Depois da LGPD todos nos tornamos um pouco Donos dos Nossos Dados... Isso mesmo?

Historicamente as empresas controladoras dos nossos dados pessoais, públicas ou privadas, eram “donas 100%” dos nossos dados pessoais, e ponto.

Com a LGPD (Lei Geral de Proteção de Dados Pessoais) isso mudou: reconhecidos como os titulares dos nossos dados pessoais, somos agora de fato “donos” porque controlamos, temos soberania sobre nossos dados, e autonomia para decidir.
A LGPD instituiu os direitos do titular dos dados no seu Artigo 18. Confere-se até algo análogo ao direito a voto pois são previstos atos de confirmação (item I) e consentimento (itens VI e IX).

Será que há consenso sobre essa interpretação da LGPD aqui na nossa Comunidade de Dados Abertos? E entre os advogados e demais agentes do sistema jurídico?
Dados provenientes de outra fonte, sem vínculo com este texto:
(** A valid policy always leaves room to report failure: while no outstanding job has grown its
    result, a job is admitted exactly when the input budget admits it, so the reservation that pays
    for its failure diagnostic is never the reason it is refused; and a refusal within the per-item
    limit is always the retryable [QueueFull]. *)
Theorem policy_admits_failures d Js o byts :
  validate (policy d) = true -> built_from d -> accounts d Js ->
  Forall (fun jl => w_bytes (result jl) = failure_bytes (policy d) /\ owner (result jl) = None) Js ->
  0 <= byts <= input_item_bytes (policy d) ->
  exists d' r, job d o byts = Some (d', r) /\
    ((exists jl, r = inl jl) <-> (exists l, (acquire (jobs d) o 1 byts).2 = inl l)) /\
    (forall e, r = inr e -> e = QueueFull).
Proof.
  intros Hv [Hbj Hbr] [H1 H2 H3] Hres Hb. destruct (policy_valid _ Hv) as (Hf & Hfb & Hin & Hjo & Hmul & _).
  unfold fields in Hf. rewrite !Forall_cons in Hf.
  unfold limits_of, new, Budget.new in Hbj, Hbr. simpl in Hbj, Hbr. injection Hbj as B1 B2 B3 B4. injection Hbr as C1 C2 C3 C4.
  unfold job. rewrite (proj2 (Z.ltb_ge _ _)) by lia.
  destruct (budget_acquire_cases (jobs d) _ o 1 byts H1 ltac:(lia) ltac:(lia)) as [[Hfit E]|[_ (e & E & He & Hq)]]; rewrite E.
  2:{ do 2 eexists. split; [done|]. split; [split; [by intros [? ?]|intros [? ?]; done]|]. intros e' [= <-]. apply Hq. lia. }
  assert (Hs : sum w_items (result <$> Js) = Z.of_nat (length Js) /\ sum w_items (input <$> Js) = Z.of_nat (length Js) /\
      sum w_bytes (result <$> Js) = Z.of_nat (length Js) * failure_bytes (policy d) /\
      sum (only None w_items) (result <$> Js) = Z.of_nat (length Js) /\
      sum (only None w_bytes) (result <$> Js) = Z.of_nat (length Js) * failure_bytes (policy d)).
  { clear -H3 Hres. induction H3 as [|jl Js [Hi Hr] _ IH]; [done|]. apply Forall_cons in Hres as [[Hb Ho] Hres].
    rewrite !fmap_cons, !sum_only_cons, !sum_cons, Ho, !bool_decide_true by done. specialize (IH Hres). simpl length. lia. }
  destruct Hs as (S1 & S2 & S3 & S4 & S5). rewrite S2 in Hfit.
  destruct (budget_acquire_cases (results d) _ None 1 (failure_bytes (policy d)) H2 ltac:(lia) ltac:(lia)) as [[_ E2]|[Hno _]].
  - rewrite E2. do 2 eexists. split; [done|]. split; [split; intros _; by eexists|done].
  - exfalso. apply Hno. rewrite S1, S3, S4, S5, C1, C2, C3, C4. nia.
Qed.
End Domain.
A proposta é avaliar e discutir aqui neste tópico do fórum.


Notas e subsídios

Até onde constatei, infelizmente, boa parte dos advogados das empresas e do governo ainda não entenderam o espírito da coisa:

a LGPD mudou profundamente a concepção dos direitos de propriedade sobre dados pessoais.

Gostaria verificar se há consenso, aqui na comunidade de Dados Abertos, quanto a esta afirmação.

Em seguida, se afirmativo, verificar se é realmente um detalhe pouco divulgado, e se estão ocorrendo distorções — sendo portanto necessário educar os advogados e agentes do sistema jurídico Brasileiro sobre essa nova concepção.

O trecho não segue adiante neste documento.